Next, a process of performing an inverse operation of the AES algorithm will be described in detail.
And 4, process 4: because the AES algorithm is a reversible algorithm, it can be determined that the redundant processing corresponding to the AES algorithm is an inverse operation, and then the AES inverse operation can be performed, that is, the process 1, the process 2, and the process 3 can be performed again according to the execution result, and the input parameter of the AES algorithm, that is, the redundant processing result, is obtained by calculation. The redundant processing result may be stored in the chk _ buf data area.
And (5) a process: because the in data area stores the input parameters of the AES algorithm, and the chk _ buf data area stores the redundancy processing result, namely the calculated input parameters of the AES algorithm, the data in the in data area can be compared with the data in the chk _ buf data area to determine the comparison result. If the comparison results are the same, it is indicated that the AES algorithm is not attacked by fault injection, and the target processing result of the AES algorithm can be determined as an execution result. Further, the electronic device may determine a service processing result corresponding to the service processing request according to the execution result. If the comparison results are different, the AES algorithm is subjected to fault injection attack, the processing result of the AES algorithm can be determined to be an error (error), and the error can be returned to prompt that the AES algorithm is subjected to fault injection attack.
Optionally, when the data in the in data area is compared with the data in the chk _ buf data area, the comparison operation may be set as a key logic, and then a secondary operation may be performed on the comparison operation, so as to improve the capability of discriminating the fault injection attack.
Optionally, if the comparison results are different, and it is determined that the target processing result of the AES algorithm is an error (error), a hardware random number generator may be used to generate a random number, and the out data area and the chk _ buf data area may be filled to prevent the data of the execution result and the redundant processing result from being utilized by external personnel.
It should be noted that the implementation of the sub-functions of AES _ begin, AES _ update, AES _ final, etc. can use the data processing method described in the embodiments of fig. 2, fig. 3, and fig. 4 to prevent the AES algorithm from being attacked by fault injection at any position and at any time.
In this embodiment, the electronic device may determine, according to the service processing request, a first task to be executed, a data packet to be executed, and the number of data packets.
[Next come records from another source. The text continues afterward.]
(* ===== verification/StoreWatch.v ===== *)
(** Model of the watch of the store [src/src/store/store_watch.go]: a change of a key in etcd
    becomes an event with a source, a type and a decoded message, and the dispatcher
    ([proxy/dispatcher_event.go]) takes it as one of its events.  The watch is opened at the
    revision etcd is at then; it can close, and is opened again at the revision of that moment. *)
From S2P Require Import Prelude Meta JsonEscape Format RouteTable Matching Expr RateLimit Lbs Counters Runtime Dispatcher Validation Etcd Store Plugins Events.
Import EtcdStore.

Inductive EvtSrc :=
| EventSrcCluster | EventSrcServer | EventSrcBind | EventSrcAPI | EventSrcRouting | EventSrcProxy | EventSrcPlugin
| EventSrcApplyPlugin.

Inductive EvtValue :=
| ValueCluster (v : Cluster) | ValueServer (v : Server) | ValueBind (v : Bind) | ValueAPI (v : API)
| ValueRouting (v : Routing) | ValueProxy (v : Proxy) | ValuePlugin (v : Plugin) | ValueApplied (v : AppliedPlugins).

Record Evt := mkEvt { Src : EvtSrc; Type_ : EvtType; Key : bytes; Value : EvtValue }.

(** The zero messages, of an event without a value. *)
Definition zeroCluster : Cluster := mkCluster 0 [] RoundRobin.
Definition zeroServer : Server := mkServer 0 [] 0 None None 0 Wait HTTP.
Definition zeroAPI : API :=
  mkAPI 0 [] [] [] [] Down None None [] false MatchDefault 0 None Wait None None
    [] [] 0 [] false None.
Definition zeroRouting : Routing := mkRouting 0 0 [] Meta.Copy 0 Down 0 [].
Definition zeroProxy : Proxy := mkProxy [] [].
Definition zeroPlugin : Plugin := mkPlugin 0 [] [] [] Down 0 0 0 [] [].
Definition zeroApplied : AppliedPlugins := mkAppliedPlugins 0 [].

(** [strings.Replace(s, old, "", 1)] of a text that is not empty. *)
Fixpoint remove_first (s old : bytes) : bytes :=
  if HasPrefix s old then drop (length old) s
  else match s with [] => [] | c :: s => c :: remove_first s old end.

(** [strings.SplitN(s, sep, 2)] at a byte. *)
Fixpoint splitN2 (s : bytes) (sep : Z) : list bytes :=
  match s with
  | [] => [[]]
  | c :: t =>
      if c =? sep then [[]; t]
      else match splitN2 t sep with x :: l => (c :: x) :: l | [] => [] end
  end.

(** [infos[i]]. *)
Definition info {A} (infos : list A) (i : nat) : outcome A := match infos !! i with Some x => Ret x | None => Panic end.

Section Watch.
Context (prefix : bytes)
  `{!Message Cluster, !Message Server, !Message API, !Message Routing, !Message Plugin, !Message AppliedPlugins, !Message Proxy}.

(** [protoc.MustUnmarshal] ends the process on a text that does not decode. *)
Definition MustUnmarshal {A} `{!Message A} (zero : A) (data : bytes) : outcome A :=
  if 0 <? len data then must (Unmarshal A data) else Ret zero.

Definition doWatchWithCluster (evtType : EvtType) (key data : bytes) : outcome Evt :=
  value ← MustUnmarshal zeroCluster data;
  Ret (mkEvt EventSrcCluster evtType (remove_first key (clustersDir prefix ++ str "/")) (ValueCluster value)).
Definition doWatchWithServer (evtType : EvtType) (key data : bytes) : outcome Evt :=
  value ← MustUnmarshal zeroServer data;
  Ret (mkEvt EventSrcServer evtType (remove_first key (serversDir prefix ++ str "/")) (ValueServer value)).
Definition doWatchWithBind (evtType : EvtType) (key data : bytes) : outcome Evt :=
  let infos := splitN2 (remove_first key (bindsDir prefix ++ str "/")) (ch "/") in
  c ← info infos 0; clusterID ← MustParseStrUInt64 c;
  s ← info infos 1; serverID ← MustParseStrUInt64 s;
  Ret (mkEvt EventSrcBind evtType key (ValueBind (mkBind clusterID serverID))).
Definition doWatchWithAPI (evtType : EvtType) (key data : bytes) : outcome Evt :=
  value ← MustUnmarshal zeroAPI data;
  Ret (mkEvt EventSrcAPI evtType (remove_first key (apisDir prefix ++ str "/")) (ValueAPI value)).
Definition doWatchWithRouting (evtType : EvtType) (key data : bytes) : outcome Evt :=
  value ← MustUnmarshal zeroRouting data;
  Ret (mkEvt EventSrcRouting evtType (remove_first key (routingsDir prefix ++ str "/")) (ValueRouting value)).
Definition doWatchWithProxy (evtType : EvtType) (key data : bytes) : outcome Evt :=
  value ← MustUnmarshal zeroProxy data;
  Ret (mkEvt EventSrcProxy evtType (remove_first key (proxiesDir prefix ++ str "/")) (ValueProxy value)).
Definition doWatchWithPlugin (evtType : EvtType) (key data : bytes) : outcome Evt :=
  value ← MustUnmarshal zeroPlugin data;
  Ret (mkEvt EventSrcPlugin evtType (remove_first key (pluginsDir prefix ++ str "/")) (ValuePlugin value)).
Definition doWatchWithApplyPlugin (evtType : EvtType) (key data : bytes) : outcome Evt :=
  value ← MustUnmarshal zeroApplied data;
  Ret (mkEvt EventSrcApplyPlugin evtType [] (ValueApplied value)).

(** A change of a key: its event, or none for a key of no directory. *)
Definition doWatch_key (evtType : EvtType) (key data : bytes) : outcome (option Evt) :=
  if HasPrefix key (clustersDir prefix) then Some <$> doWatchWithCluster evtType key data
  else if HasPrefix key (serversDir prefix) then Some <$> doWatchWithServer evtType key data
  else if HasPrefix key (bindsDir prefix) then Some <$> doWatchWithBind evtType key data
  else if HasPrefix key (apisDir prefix) then Some <$> doWatchWithAPI evtType key data
  else if HasPrefix key (routingsDir prefix) then Some <$> doWatchWithRouting evtType key data
  else if HasPrefix key (proxiesDir prefix) then Some <$> doWatchWithProxy evtType key data
  else if HasPrefix key (pluginsDir prefix) then Some <$> doWatchWithPlugin evtType key data
  else if HasPrefix key (appliedPluginDir prefix) then Some <$> doWatchWithApplyPlugin evtType key data
  else Ret None.

(** A turn of the inner loop of [doWatch]; only keys of the prefix are watched. *)
Definition doWatch_event (ev : event) : outcome (option Evt) :=
  match ev with
  | PUT key data create =>
      if HasPrefix key prefix then doWatch_key (if create then EventTypeNew else EventTypeUpdate) key data else Ret None
  | DELETE key => if HasPrefix key prefix then doWatch_key EventTypeDelete key [] else Ret None
  end.

(** The goroutine of [doWatch]: before a watch is opened, first or again; reading the changes
    from one of the history on, until its channel closes; or over, when the watch is canceled
    or the client is closed. *)
Inductive watching := NotWatching | WatchingFrom (n : nat) | WatchOver.

(** A step of it, with the event it sends.  Between the closing of a channel and the next
    watch the changes are not told. *)
Inductive doWatch `{Etcd} (c : etcd) : watching -> option Evt -> watching -> Prop :=
| watch_opened : doWatch c NotWatching None (WatchingFrom (length (history c)))
| watch_event n ev x : history c !! n = Some ev -> doWatch_event ev = Ret x -> doWatch c (WatchingFrom n) x (WatchingFrom (S n))
| watch_closed n : doWatch c (WatchingFrom n) None NotWatching
| watch_over w : doWatch c w None WatchOver.

(** ** The dispatcher *)

(** A deleted message is known by the id in its key. *)
Definition evtKey (evt : Evt) : outcome Z :=
  match Type_ evt with EventTypeDelete => MustParseStrUInt64 (Key evt) | _ => Ret 0 end.

(** The message of an event as the handlers take it from the event. *)
Definition evtOf (evt : Evt) : outcome (Dispatcher.Evt + pluginEvt) :=
  match Value evt with
  | ValueCluster v => key ← evtKey evt; Ret (inl (EvtCluster (Type_ evt) key v))
  | ValueServer v => key ← evtKey evt; Ret (inl (EvtServer (Type_ evt) key v))
  | ValueBind v => Ret (inl (EvtBind (Type_ evt) v))
  | ValueAPI v => key ← evtKey evt; Ret (inl (EvtAPI (Type_ evt) key v))
  | ValueRouting v => key ← evtKey evt; Ret (inl (EvtRouting (Type_ evt) key v))
  | ValueProxy v => Ret (inl (EvtProxy (Type_ evt) (Key evt) v))
  | ValuePlugin v => key ← evtKey evt; Ret (inr (EvtPlugin (Type_ evt) key v))
  | ValueApplied v => Ret (inr (EvtApplied (Type_ evt) v))
  end.

(** One turn of [readyToReceiveWatchEvent] with an event of the store. *)
Definition readyToReceiveWatchEvent {checks : Checks} {L : Type} `{!Balancers L} {env : Env} {node_sort : NodeSort} {sort : SortSlice}
    (EnableJSPlugin : bool) (evt : Evt) (o : orders) (now : Z) (s : dispatcher L * pluginState)
    : outcome (option (Dispatcher.error + pluginError) * (dispatcher L * pluginState)) :=
  evt ← evtOf evt; handleEvent EnableJSPlugin evt o now s.

(** What a change is for the dispatcher. *)
Definition received (ev : event) : outcome (option (Dispatcher.Evt + pluginEvt)) :=
  evt ← doWatch_event ev;
  match evt with Some evt => Some <$> evtOf evt | None => Ret None end.

End Watch.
The electronic device may set key logics in the first task, may randomly generate a delay time after execution of each key logic is completed, call a preset delay statement to wait for the delay time, and then execute the next key logic until the first task is executed, thereby obtaining an execution result. After the first task is executed, redundancy processing may be performed on the first task to obtain a redundancy processing result. The electronic device may determine a target processing result of the first task according to the redundant processing result and the execution result, and may further determine a service processing result. Because the random delay time can be set for the key logic in the first task, the accurate fault injection attack is prevented; the first task can be subjected to redundancy processing, the correctness of the execution result is verified, and the capability of discriminating fault injection attacks is improved, so that the data safety when a program is run on a safety chip is ensured by the random waiting delay time and the data processing method of the redundancy processing, and the attack means of obtaining sensitive information by stealing the corresponding operation result of fault injection is prevented. Compared with a method for resisting fault injection based on a pure hardware mode, the method has the advantage that the effect of resisting the fault injection attack is greatly improved.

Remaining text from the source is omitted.